VALIANCE Study

Prospective, multicenter cohort study. The clinical objectives for the main study are to assess postoperative outcomes 90 days after same-day (ambulatory) surgery: Cardiovascular events: 1) the incidence of a composite of major cardiovascular complications (primary objective); 2) the incidence of individual components of the cardiovascular composite; 3) perform the external validation of the RCRI, DASI score, and frailty for the prediction of cardiovascular complications after same-day surgery; 4) to develop a new risk score to predict major cardiovascular events following same-day surgery; and 5) to compare predictive performance of the new risk score with the RCRI score in same-day surgery patients. Unplanned healthcare utilization: 1) the incidence of unplanned admission on the day of surgery, emergency room visits and rehospitalization; and 2) to develop a new risk score for health care utilization. The incidence of infectious, bleeding, thromboembolic events renal events, chronic postoperative pain defined by the score on the Brief Pain Inventory and quality of life: to determine the change in the score on the EQ-5D-5L questionnaire on 4 health profiles.

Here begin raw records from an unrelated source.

(** C5, as the code has it.  From a list with unique ids, every operation
    that edits the list in place or filters it ends in a list with unique ids.
    [loadAccounts] and [updateConfig] install what the server sent as it
    comes: they end in a list with unique ids exactly when the sequence they
    installed has unique ids (or when no sequence was installed). *)
Theorem unique_ids_preserved (net : Network) (st : Store) :
  unique_ids (accounts st) ->
  (∀ a, unique_ids (accounts (final (exec net (deleteAccount a) st)))) ∧
  (∀ a, unique_ids (accounts (final (exec net (disableAccount a) st)))) ∧
  (∀ a, unique_ids (accounts (final (exec net (enableAccount a) st)))) ∧
  (∀ ids, unique_ids (accounts (final (exec net (bulkEnable ids) st)))) ∧
  (∀ ids, unique_ids (accounts (final (exec net (bulkDisable ids) st)))) ∧
  (∀ ids, unique_ids (accounts (final (exec net (bulkDelete ids) st)))) ∧
  (unique_ids (accounts (final (exec net loadAccounts st))) ↔
     match net 0 _ accountsApi.list with
     | Fulfilled response => unique_ids (sequence_of response)
     | Rejected _ => True
     end) ∧
  (∀ items,
     unique_ids (accounts (final (exec net (updateConfig items) st))) ↔
     match net 0 _ (accountsApi.updateConfig items), net 1 _ accountsApi.list with
     | Fulfilled _, Fulfilled response => unique_ids (sequence_of response)
     | _, _ => True
     end).
Proof.
  intros Huniq. unfold exec. split_and!.
  - intros a. rewrite run_deleteAccount. cbn. by apply unique_ids_filter.
  - intros a. unfold disableAccount. rewrite run_await_then_update. cbn.
    destruct (net 0 unit _); [|done]. cbn. unfold unique_ids.
    by rewrite find_and_assign_ids.
  - intros a. unfold enableAccount. rewrite run_await_then_update. cbn.
    destruct (net 0 unit _); [|done]. cbn. unfold unique_ids.
    by rewrite find_and_assign_ids.
  - intros ids. unfold bulkEnable. rewrite run_await_then_forEach. cbn.
    destruct (net 0 unit _); [|done]. cbn. unfold unique_ids.
    by rewrite fold_find_and_assign_ids.
  - intros ids. unfold bulkDisable. rewrite run_await_then_forEach. cbn.
    destruct (net 0 unit _); [|done]. cbn. unfold unique_ids.
    by rewrite fold_find_and_assign_ids.
  - intros ids. rewrite run_bulkDelete. cbn. by apply unique_ids_filter.
  - rewrite run_loadAccounts. cbn.
    destruct (net 0 ListResponse accountsApi.list); cbn; tauto.
  - intros items. rewrite run_updateConfig. cbn zeta.
    destruct (net 0 unit (accountsApi.updateConfig items)); [|cbn; tauto].
    rewrite run_loadAccounts. cbn.
    destruct (net 1 ListResponse accountsApi.list); cbn; tauto.
Qed.

Lemma unique_ids_preserved_witness :
  unique_ids (accounts three_store) ∧
  unique_ids
    (accounts (final (exec (all_rejected "offline") (deleteAccount "b")
                        three_store))) ∧
  unique_ids
    (accounts (final (exec (all_fulfilled (BareArray [])) (bulkEnable ["c"; "a"; "c"])
                        three_store))) ∧
  unique_ids
    (accounts (final (exec (all_fulfilled (BareArray (accounts three_store)))
                        loadAccounts cooling_store))).
Proof.
  assert (Huniq : unique_ids (accounts three_store)).
  { unfold unique_ids. apply (bool_decide_unpack _). by vm_compute. }
  assert (Hcool : unique_ids (accounts cooling_store)).
  { unfold unique_ids. apply (bool_decide_unpack _). by vm_compute. }
  pose proof (unique_ids_preserved (all_rejected "offline") three_store Huniq)
    as (Hdelete & _).
  pose proof (unique_ids_preserved (all_fulfilled (BareArray [])) three_store Huniq)
    as (_ & _ & _ & Hbulk & _).
  pose proof (unique_ids_preserved (all_fulfilled (BareArray (accounts three_store)))
                cooling_store Hcool)
    as (_ & _ & _ & _ & _ & _ & Hload & _).
  split_and!; [exact Huniq | apply Hdelete | apply Hbulk | apply Hload; exact Huniq].
Defined.

(** C5 as stated fails: [loadAccounts] starts from the empty list, whose ids
    are unique, and installs the two records the server sent under one id. *)
Lemma loadAccounts_installs_duplicates :
  unique_ids (accounts empty_store) ∧
  ¬ unique_ids
      (accounts (final (exec (all_fulfilled (BareArray twins)) loadAccounts
                          empty_store))).
Proof.
  split.
  - unfold unique_ids. cbn. apply NoDup_nil_2.
  - unfold unique_ids. cbn. rewrite NoDup_cons. intros [Hx _].
    apply Hx. apply list_elem_of_here.
Qed.

(** C6, as the code has it.  When the list holds a record with the id and the
    enable call is fulfilled, [enableAccount] is fulfilled and the record it
    looked up (the first with the id) sits where it was with [disabled]
    false, [cooldown_seconds] 0 and [cooldown_reason] empty, its other fields
    as before; it is still what a lookup of the id returns.  Every other
    position holds what it held, a later record with the same id included;
    with unique ids there is no such record, and the one assigned is the only
    record with the id. *)
Theorem enableAccount_clears_cooldown (net : Network) (st : Store)
    (accountId : string) (v : unit) :
  present accountId (accounts st) ->
  net 0 _ (accountsApi.enable accountId) = Fulfilled v ->
  let r := exec net (enableAccount accountId) st in
  outcome r = Fulfilled tt ∧
  ∃ i before after,
    list_find (fun acc => id acc = accountId) (accounts st) = Some (i, before) ∧
    accounts (final r) !! i = Some after ∧
    id after = accountId ∧
    disabled after = false ∧
    cooldown_seconds after = 0%Z ∧
    cooldown_reason after = "" ∧
    other_fields after = other_fields before ∧
    list_find (fun acc => id acc = accountId) (accounts (final r)) = Some (i, after) ∧
    (∀ j, j ≠ i -> accounts (final r) !! j = accounts st !! j) ∧
    (unique_ids (accounts st) ->
       ∀ x, x ∈ accounts (final r) -> id x = accountId -> x = after).
Proof.
  intros Hpresent Hnet. unfold exec, enableAccount.
  rewrite run_await_then_update, Hnet. cbn. split; [reflexivity|].
  unfold present in Hpresent.
  apply list_elem_of_fmap in Hpresent as (acc & Hid & Hacc).
  destruct (list_find_elem_of (fun acc => id acc = accountId) (accounts st) acc)
    as [[i before] Hfind]; [done..|].
  exists i, before, (enable_assignments before).
  destruct (find_and_assign_found accountId enable_assignments _ i before Hfind)
    as [Hi Hothers].
  pose proof Hfind as (Hli & Hbefore & Hfirst)%list_find_Some.
  split_and!; try done.
  - apply list_find_Some. split_and!; [done..|].
    intros j y Hj Hlt. rewrite Hothers in Hj by lia. by eapply Hfirst.
  - intros Huniq x Hx Hidx. by eapply find_and_assign_only.
Qed.

Lemma enableAccount_clears_cooldown_witness :
  present "c" (accounts three_store) ∧
  ∃ after,
    accounts (final (exec (all_fulfilled (BareArray [])) (enableAccount "c")
                       three_store)) !! 2 = Some after ∧
    disabled after = false ∧
    cooldown_seconds after = 0%Z ∧
    cooldown_reason after = "".
Proof.
  assert (Hpresent : present "c" (accounts three_store)).
  { unfold present. cbn. do 2 apply list_elem_of_further. apply list_elem_of_here. }
  split; [exact Hpresent|].
  destruct (enableAccount_clears_cooldown (all_fulfilled (BareArray []))
              three_store "c" tt Hpresent eq_refl)
    as (_ & i & before & after & Hfind & Hi & _ & Hd & Hs & Hr & _).
  vm_compute in Hfind. injection Hfind as <- <-.
  exists after. auto.
Defined.

(** C6 as stated fails: the server lists two records under one id, the
    second disabled and in cooldown; [loadAccounts] installs them, a
    fulfilled [enableAccount] of the id stops at the first, and the second is
    still disabled and in cooldown afterwards. *)
Lemma enableAccount_leaves_second_in_cooldown :
  accounts (final (exec (all_fulfilled (BareArray twins)) loadAccounts empty_store))
    = twins ∧
  twins !! 1 = Some (account "x" true 30 "rate_limit") ∧
  outcome (exec (all_fulfilled (BareArray twins)) (enableAccount "x") twins_store)
    = Fulfilled tt ∧
  accounts (final (exec (all_fulfilled (BareArray twins)) (enableAccount "x")
                     twins_store)) !! 1
    = Some (account "x" true 30 "rate_limit").
Proof. split_and!; reflexivity. Qed.

(** The scenario of the specification, second half: the record loaded in
    cooldown is enabled. *)
Example enableAccount_scenario :
  let net := all_fulfilled (Envelope (Some [account "1" false 30 "rate_limit"])) in
  let loaded := final (exec net loadAccounts empty_store) in
  accounts (final (exec net (enableAccount "1") loaded)) = [account "1" false 0 ""].
Proof. reflexivity. Qed.

(** C7.  [bulkDelete] sends one delete call per entry of the id list, in the
    order of the list, each from a store that holds no record with any of the
    ids, and it ends in that store whatever the calls answer. *)
Theorem bulkDelete_removes_then_calls (net : Network) (st : Store)
    (accountIds : list string) :
  let r := exec net (bulkDelete accountIds) st in
  let kept := filter (fun acc => id acc ∉ accountIds) (accounts st) in
  Forall (fun a => ¬ present a kept) accountIds ∧
  (∀ acc, acc ∈ kept ↔ acc ∈ accounts st ∧ id acc ∉ accountIds) ∧
  Forall (fun s => accounts (store_then s) = kept) (sent r) ∧
  deleted_id <$> sent r = Some <$> accountIds ∧
  length (sent r) = length accountIds ∧
  final r = write_accounts kept st.
Proof.
  unfold exec. rewrite run_bulkDelete. cbn. split_and!.
  - apply Forall_forall. intros a Ha. unfold present.
    rewrite list_elem_of_fmap. intros (acc & -> & Hacc).
    apply list_elem_of_filter in Hacc as [Hnot _]. by apply Hnot.
  - intros acc. rewrite list_elem_of_filter. tauto.
  - apply Forall_forall. intros s Hs.
    apply list_elem_of_fmap in Hs as (a & -> & _). reflexivity.
  - rewrite <- list_fmap_compose. reflexivity.
  - apply length_map.
  - reflexivity.
Qed.

(** Three ids, three delete calls, and none of the three records left while
    the calls are out, here with every call rejected. *)
Example bulkDelete_three :
  let st := {| accounts := [account "a" false 0 ""; account "b" false 0 "";
                            account "c" true 0 ""; account "d" false 0 ""];
               isLoading := false |} in
  let r := exec (all_rejected "offline") (bulkDelete ["a"; "b"; "c"]) st in
  deleted_id <$> sent r = [Some "a"; Some "b"; Some "c"] ∧
  (accounts ∘ store_then) <$> sent r
    = [[account "d" false 0 ""]; [account "d" false 0 ""]; [account "d" false 0 ""]] ∧
  accounts (final r) = [account "d" false 0 ""].
Proof. split_and!; reflexivity. Qed.

(** C8.  On ids that no record of the list carries, [enableAccount],
    [disableAccount], [bulkEnable] and [bulkDisable] each send their one call
    and end in the store they started from, whatever the call answers. *)
Theorem absent_ids_leave_store (net : Network) (st : Store)
    (accountId : string) (accountIds : list string) :
  ¬ present accountId (accounts st) ->
  Forall (fun a => ¬ present a (accounts st)) accountIds ->
  let e := exec net (enableAccount accountId) st in
  let d := exec net (disableAccount accountId) st in
  let be := exec net (bulkEnable accountIds) st in
  let bd := exec net (bulkDisable accountIds) st in
  (final e = st ∧
   sent e = [ {| request := Req (accountsApi.enable accountId); store_then := st |} ]) ∧
  (final d = st ∧
   sent d = [ {| request := Req (accountsApi.disable accountId); store_then := st |} ]) ∧
  (final be = st ∧
   sent be = [ {| request := Req (accountsApi.bulkEnable accountIds);
                  store_then := st |} ]) ∧
  (final bd = st ∧
   sent bd = [ {| request := Req (accountsApi.bulkDisable accountIds);
                  store_then := st |} ]).
Proof.
  intros Habsent Hall. destruct st as [l b]. cbn in Habsent, Hall.
  unfold exec, enableAccount, disableAccount, bulkEnable, bulkDisable.
  rewrite !run_await_then_update, !run_await_then_forEach. cbn.
  rewrite !find_and_assign_absent by done.
  rewrite !fold_find_and_assign_absent by done.
  split_and!; try reflexivity.
  - by destruct (net 0 unit (accountsApi.enable accountId)).
  - by destruct (net 0 unit (accountsApi.disable accountId)).
  - by destruct (net 0 unit (accountsApi.bulkEnable accountIds)).
  - by destruct (net 0 unit (accountsApi.bulkDisable accountIds)).
Qed.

Inclusion criteria: 1) 45-64 years of age with at least one risk ; 2) undergoing planned noncardiac same-day surgery; 3)planned duration > 60 minutes in the operating room; 4) provided written informed consent. Exclusion criteria: 1) the intervention does not require the presence of an anesthesiologist; 2) the surgery is an ophthalmologic procedure; 3) patient considered unreliable or unable to perform study procedure; or 4) already enrolled in the VALIANCE study.